Fixpoint play (fuel : nat) {A} (m : act A) (w : world) (ks : keyspace) : option (played A) :=
  match fuel with
  | O => None
  | S fuel =>
      match m in act A return option (played A) with
      | Done a => Some ([], ks, inr a, w)
      | Throw e => Some ([], ks, inl e, w)
      | Do c k =>
          match c in eff R return (R -> act _) -> option (played _) with
          | Command p => fun k =>
              let r := run p (w_clock w) ks in
              after (Some ([Event p (snd r)], fst r, inr tt, advance 1 w)) (fun ks' _ w' => play fuel (k (snd r)) w' ks')
          | Now => fun k => play fuel (k (w_clock w)) w ks
          | Aborted => fun k => play fuel (k (isAborted w)) w ks
          | RandomBytes _ => fun k =>
              play fuel (k (js "r" ++ dec (w_fresh w))) (World (w_clock w) (w_abortAt w) (w_fresh w + 1)%Z) ks
          | Scan _ _ => fun k => play fuel (k (Some (js "0", (map_to_list ks).*1))) w ks
          | Delay ms => fun k => play fuel (k tt) (advance (Z.max 0 ms) w) ks
          end k
      | Loop v body k =>
          after (play fuel (body v) w ks) (fun ks o w =>
            match o with
            | inl e => Some ([], ks, inl e, w)
            | inr (inl v') => play fuel (Loop v' body k) w ks
            | inr (inr b) => play fuel (k b) w ks
            end)
      end
  end.

Lemma play_sound (others : keyspace -> keyspace -> Prop) fuel {A} (m : act A) w ks tr ks' o w' :
  play fuel m w ks = Some (tr, ks', o, w') -> performs others ks m tr ks' o.
Proof.
  revert A m w ks tr ks' o w'. induction fuel as [|fuel IH]; intros A m w ks tr ks' o w'; cbn [play]; [done|].
  destruct m as [A a|A e|A R c k|A V B v body k].
  - intros [= <- <- <- <-]. constructor.
  - intros [= <- <- <- <-]. constructor.
  - destruct c as [R p| | |n|cursor prefix|ms]; cbv zeta beta.
    + intros E. unfold after in E. destruct (play fuel _ _ _) as [[[[tr1 ks1] o1] w1]|] eqn:Ep; [|done].
      injection E as <- <- <- <-. eapply p_command; [|by eapply IH].
      eapply (reply_seen _ _ _ (w_clock w)); [apply rtc_refl|apply surjective_pairing].
    + intros E. eapply p_now. by eapply IH.
    + intros E. eapply p_aborted. by eapply IH.
    + intros E. eapply p_random. by eapply IH.
    + intros E. eapply p_scan. by eapply IH.
    + intros E. apply p_delay. by eapply IH.
  - unfold after. destruct (play fuel (body v) w ks) as [[[[tr1 ks1] [e|[v'|b]]] w1]|] eqn:Eb; try done.
    + intros [= <- <- <- <-]. rewrite app_nil_r. apply p_loop_throw. by eapply IH.
    + destruct (play fuel (Loop v' body k) w1 ks1) as [[[[tr2 ks2] o2] w2]|] eqn:El; [|done].
      intros [= <- <- <- <-]. eapply p_loop_again; by eapply IH.
    + destruct (play fuel (k b) w1 ks1) as [[[[tr2 ks2] o2] w2]|] eqn:El; [|done].
      intros [= <- <- <- <-]. eapply p_loop_exit; by eapply IH.
Qed.

(** The outcome of a played run. *)
Definition playedOutcome {A} (r : option (played A)) : option (error + A) :=
  match r with Some (_, _, o, _) => Some o | None => None end.
Definition playedTrace {A} (r : option (played A)) : list event := match r with Some (tr, _, _, _) => tr | None => [] end.
Definition playedState {A} (ks : keyspace) (r : option (played A)) : keyspace :=
  match r with Some (_, ks', _, _) => ks' | None => ks end.

Lemma play_performs (others : keyspace -> keyspace -> Prop) fuel {A} (m : act A) w ks o :
  playedOutcome (play fuel m w ks) = Some o ->
  performs others ks m (playedTrace (play fuel m w ks)) (playedState ks (play fuel m w ks)) o.
Proof.
  intros E. destruct (play fuel m w ks) as [[[[tr ks'] o'] w']|] eqn:Ep; [|done]. injection E as ->.
  by eapply play_sound.
Qed.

━━━━━━━━━━

### WHAT NEEDS TO BE DONE:
Each line of the data is to be written out again exactly.

### FINAL ANSWER:
Fixpoint play (fuel : nat) {A} (m : act A) (w : world) (ks : keyspace) : option (played A) :=
  match fuel with
  | O => None
  | S fuel =>
      match m in act A return option (played A) with
      | Done a => Some ([], ks, inr a, w)
      | Throw e => Some ([], ks, inl e, w)
      | Do c k =>
          match c in eff R return (R -> act _) -> option (played _) with
          | Command p => fun k =>
              let r := run p (w_clock w) ks in
              after (Some ([Event p (snd r)], fst r, inr tt, advance 1 w)) (fun ks' _ w' => play fuel (k (snd r)) w' ks')
          | Now => fun k => play fuel (k (w_clock w)) w ks
          | Aborted => fun k => play fuel (k (isAborted w)) w ks
          | RandomBytes _ => fun k =>
              play fuel (k (js "r" ++ dec (w_fresh w))) (World (w_clock w) (w_abortAt w) (w_fresh w + 1)%Z) ks
          | Scan _ _ => fun k => play fuel (k (Some (js "0", (map_to_list ks).*1))) w ks
          | Delay ms => fun k => play fuel (k tt) (advance (Z.max 0 ms) w) ks
          end k
      | Loop v body k =>
          after (play fuel (body v) w ks) (fun ks o w =>
            match o with
            | inl e => Some ([], ks, inl e, w)
            | inr (inl v') => play fuel (Loop v' body k) w ks
            | inr (inr b) => play fuel (k b) w ks
            end)
      end
  end.

Lemma play_sound (others : keyspace -> keyspace -> Prop) fuel {A} (m : act A) w ks tr ks' o w' :
  play fuel m w ks = Some (tr, ks', o, w') -> performs others ks m tr ks' o.
Proof.
  revert A m w ks tr ks' o w'. induction fuel as [|fuel IH]; intros A m w ks tr ks' o w'; cbn [play]; [done|].
  destruct m as [A a|A e|A R c k|A V B v body k].
  - intros [= <- <- <- <-]. constructor.
  - intros [= <- <- <- <-]. constructor.
  - destruct c as [R p| | |n|cursor prefix|ms]; cbv zeta beta.
    + intros E. unfold after in E. destruct (play fuel _ _ _) as [[[[tr1 ks1] o1] w1]|] eqn:Ep; [|done].
      injection E as <- <- <- <-. eapply p_command; [|by eapply IH].
      eapply (reply_seen _ _ _ (w_clock w)); [apply rtc_refl|apply surjective_pairing].
    + intros E. eapply p_now. by eapply IH.
    + intros E. eapply p_aborted. by eapply IH.
    + intros E. eapply p_random. by eapply IH.
    + intros E. eapply p_scan. by eapply IH.
    + intros E. apply p_delay. by eapply IH.
  - unfold after. destruct (play fuel (body v) w ks) as [[[[tr1 ks1] [e|[v'|b]]] w1]|] eqn:Eb; try done.
    + intros [= <- <- <- <-]. rewrite app_nil_r. apply p_loop_throw. by eapply IH.
    + destruct (play fuel (Loop v' body k) w1 ks1) as [[[[tr2 ks2] o2] w2]|] eqn:El; [|done].
      intros [= <- <- <- <-]. eapply p_loop_again; by eapply IH.
    + destruct (play fuel (k b) w1 ks1) as [[[[tr2 ks2] o2] w2]|] eqn:El; [|done].
      intros [= <- <- <- <-]. eapply p_loop_exit; by eapply IH.
Qed.

(** The outcome of a played run. *)
Definition playedOutcome {A} (r : option (played A)) : option (error + A) :=
  match r with Some (_, _, o, _) => Some o | None => None end.
Definition playedTrace {A} (r : option (played A)) : list event := match r with Some (tr, _, _, _) => tr | None => [] end.
Definition playedState {A} (ks : keyspace) (r : option (played A)) : keyspace :=
  match r with Some (_, ks', _, _) => ks' | None => ks end.

Lemma play_performs (others : keyspace -> keyspace -> Prop) fuel {A} (m : act A) w ks o :
  playedOutcome (play fuel m w ks) = Some o ->
  performs others ks m (playedTrace (play fuel m w ks)) (playedState ks (play fuel m w ks)) o.
Proof.
  intros E. destruct (play fuel m w ks) as [[[[tr ks'] o'] w']|] eqn:Ep; [|done]. injection E as ->.
  by eapply play_sound.
Qed.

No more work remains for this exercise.